Transformation of Saccharomyces cerevisiae by the lithium acetate/single-stranded carrier DNA/polyethylene glycol protocol

Abstract

▼Transformation of bacteria was first suggested by Griffiths in 1928. It was not until fifty years later that a system was reported by Hinnen et al. (Ref. 1) and Beggs (Ref. 2) for the induction of transformation in Saccharomyces cerevisiae. Further development by Ito et al. (Ref. 3) allowed transformation of intact yeast cells following exposure to alkali cations. This procedure was less complicated, but it yielded only 400 transformants/μg of plasmid DNA. Schiestl and Gietz (Ref. 4) increased the efficiency of the alkali cation protocol to 100 000 transformants/μg plasmid DNA by using single-stranded carrier DNA in the transformation mixture.

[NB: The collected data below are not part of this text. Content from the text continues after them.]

(** * Latency monitoring of the MapleStory Discord bot

    A shallow embedding of the ping monitor of the bot:
    - [src/utils/ping_utils.py]: the [Packet] sample, the table of
      channels and the sampler thread [PingCheckingThread];
    - [src/commands/monitoring_commands.py]: the module-level monitoring
      state, the [/ping] and [/ping_graph] commands, the alert check, the
      thread supervisor and the statistics helpers;
    - [src/core/tasks.py]: the [TaskManager] copy of the alert check and of
      the supervisor, and the GPQ reminder [_send_reminder];
    - [src/utils/time_utils.py]: the weeks of the reminder;
    - [src/utils/legacy_utils.py]: [batch_list].

    Python values are modelled as the interpreter has them: integers as [Z],
    floats as binary64 primitive floats, [datetime] readings as [Z], a
    [collections.deque] with [maxlen] as a bounded list, a [dict] whose
    iteration order matters as an insertion-ordered association list, a
    [dict] that is only indexed as a [gmap], an exception as a [Raise]
    outcome of a state-and-exception monad.

    Threads are interleaved between the steps modelled here (one sampler
    iteration, one command, one sweep), never within one.  What a command
    sends to Discord is the value it returns; of the log only the records
    of the sweep are kept, and the scheduling of the periodic tasks is left
    out. *)

From Stdlib Require Import ZArith List Bool Lia Floats String.
From stdpp Require Import base option list gmap.

Local Open Scope Z_scope.

(** ** Exceptions and outcomes *)

Inductive exn : Set :=
| KeyError
| TypeError
| ValueError
| OverflowError
| StatisticsError.

Inductive result (A : Type) : Type :=
| Ok (a : A)
| Raise (e : exn).

Arguments Ok {A} a.
Arguments Raise {A} e.

Definition is_ok {A} (r : result A) : bool :=
  match r with Ok _ => true | Raise _ => false end.

(** ** Python numbers

    What the monitor uses of Python's arithmetic: [int / int], [int(x)],
    [round(x, 2)], comparison of a float with an integer literal, and
    [statistics.mean] and [statistics.stdev] on lists of integers (CPython
    3.11, [Lib/statistics.py]).  An [int] result of [statistics.mean] or of
    [round] is kept as the float of the same value. *)

Module PyNum.

Definition bit_length (n : Z) : Z :=
  if n =? 0 then 0 else Z.log2 (Z.abs n) + 1.

(** [a / b] on integers, [b <> 0]: the quotient rounded once, to the
    nearest binary64, ties to even. *)
Definition int_truediv (a b : Z) : float :=
  let s := xorb (a <? 0) (b <? 0) in
  let n := Z.abs a in
  let d := Z.abs b in
  let k := Z.max 0 (bit_length d - bit_length n + 55) in
  let (q, r) := Z.div_eucl (n * 2 ^ k) d in
  let l := if r =? 0 then loc_Exact else loc_Inexact (2 * r ?= d) in
  SF2Prim (binary_round_aux prec emax s q (- k) l).

Definition float_of_int (n : Z) : float := int_truediv n 1.

(** [int(x)]: truncation towards zero. *)
Definition int_of_float (x : float) : result Z :=
  match Prim2SF x with
  | S754_zero _ => Ok 0
  | S754_finite s m e =>
      let v := Z.shiftl (Zpos m) e in
      Ok (if s then - v else v)
  | S754_infinity _ => Raise OverflowError
  | S754_nan => Raise ValueError
  end.

(** Nearest integer to [n / d] for [0 <= n] and [0 < d], ties to even. *)
Definition round_half_even (n d : Z) : Z :=
  let (q, r) := Z.div_eucl n d in
  match 2 * r ?= d with
  | Lt => q
  | Gt => q + 1
  | Eq => if Z.even q then q else q + 1
  end.

(** The number of hundredths nearest to the exact value of a float. *)
Definition hundredths (x : float) : option Z :=
  match Prim2SF x with
  | S754_zero _ => Some 0
  | S754_finite s m e =>
      let h := if 0 <=? e then 100 * Zpos m * 2 ^ e
               else round_half_even (100 * Zpos m) (2 ^ (- e)) in
      Some (if s then - h else h)
  | _ => None
  end.

(** [round(x, 2)]: the decimal with two places nearest to [x], ties to
    even, converted back to the nearest float. *)
Definition round2 (x : float) : float :=
  match hundredths x with
  | Some h => int_truediv h 100
  | None => x
  end.

(** [x > n] for a float [x] and an integer literal [n]. *)
Definition gt_int (x : float) (n : Z) : bool :=
  PrimFloat.ltb (float_of_int n) x.

Definition sum (data : list Z) : Z := fold_right Z.add 0 data.

Definition sum_sq (data : list Z) : Z :=
  fold_right (fun x acc => x * x + acc) 0 data.

(** [statistics.mean(data)]: the exact mean converted to a float. *)
Definition mean (data : list Z) : result float :=
  match data with
  | [] => Raise StatisticsError
  | _ => Ok (int_truediv (sum data) (Z.of_nat (length data)))
  end.

Definition _integer_sqrt_of_frac_rto (n m : Z) : Z :=
  let a := Z.sqrt (n / m) in
  Z.lor a (if a * a * m =? n then 0 else 1).

Definition _sqrt_bit_width : Z := 2 * 53 + 3.

Definition _float_sqrt_of_frac (n m : Z) : float :=
  let q := (bit_length n - bit_length m - _sqrt_bit_width) / 2 in
  if 0 <=? q
  then int_truediv
         (Z.shiftl (_integer_sqrt_of_frac_rto n (Z.shiftl m (2 * q))) q) 1
  else int_truediv
         (_integer_sqrt_of_frac_rto (Z.shiftl n (- 2 * q)) m)
         (Z.shiftl 1 (- q)).

(** [statistics.stdev(data)]: the exact sum of squared deviations
    [(n * sxx - sx * sx) / n] over [n - 1], in lowest terms, then its
    square root as a float. *)
Definition stdev (data : list Z) : result float :=
  let n := Z.of_nat (length data) in
  if n <? 2 then Raise StatisticsError
  else
    let num := n * sum_sq data - sum data * sum data in
    let den := n * (n - 1) in
    let g := Z.gcd num den in
    Ok (_float_sqrt_of_frac (num / g) (den / g)).

End PyNum.

(** ** [src/utils/ping_utils.py] *)

(** A [datetime] value, as a count of clock ticks. *)
Definition datetime : Set := Z.

(** The identity of a queue object: two references denote the same queue
    exactly when they are equal. *)
Definition qref : Set := nat.

Module ping_utils.

Definition DEFAULT_PORT : Z := 8585.

Definition MAX_QUEUE_SIZE : Z := 40 * 300.

Record Packet : Set := {
  channel : Z;
  ping : Z;
  time : datetime;
  success : bool
}.

Definition CHANNEL_TO_IP : list (Z * string) :=
  [ (1, "35.155.204.207"); (2, "52.26.82.74"); (3, "34.217.205.66");
    (4, "35.161.183.101"); (5, "54.218.157.183"); (6, "52.25.78.39");
    (7, "54.68.160.34"); (8, "34.218.141.142"); (9, "52.33.249.126");
    (10, "54.148.170.23"); (11, "54.201.184.26"); (12, "54.191.142.56");
    (13, "52.13.185.207"); (14, "34.215.228.37"); (15, "54.187.177.143");
    (16, "54.203.83.148"); (17, "54.148.188.235"); (18, "52.43.83.76");
    (19, "54.69.114.137"); (20, "54.148.137.49"); (21, "54.212.109.33");
    (22, "44.230.255.51"); (23, "100.20.116.83"); (24, "54.188.84.22");
    (25, "34.215.170.50"); (26, "54.184.162.28"); (27, "54.185.209.29");
    (28, "52.12.53.225"); (29, "54.189.33.238"); (30, "54.188.84.238");
    (31, "44.234.162.14"); (32, "44.234.162.13"); (33, "44.234.161.92");
    (34, "44.234.161.48"); (35, "44.234.160.137"); (36, "44.234.161.28");
    (37, "44.234.162.100"); (38, "44.234.161.69"); (39, "44.234.162.145");
    (40, "44.234.162.130") ]%string.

Since this time, we have streamlined and optimized this protocol to give yields as high as 2.2 × 107 transformants/μg DNA (Ref. 5, 6, 7, 8). High efficiency is essential for transformation of cDNA expression libraries for the two-hybrid system (Ref. 9, 10) as well as other similar systems (Ref. 11, 12, 13). Three transformation protocols are listed here. The ‘standard high-efficiency’ version of the lithium acetate (LiAc)/ single-stranded DNA (ss-DNA)/ polyethylene glycol (PEG) protocol is used when a large number of transformants are required. The ‘large-scale high efficiency’ version is used to obtain the millions of transformants needed to screen complex cDNA libraries. The ‘quick and easy’ version can be used when large numbers of transformants are not required.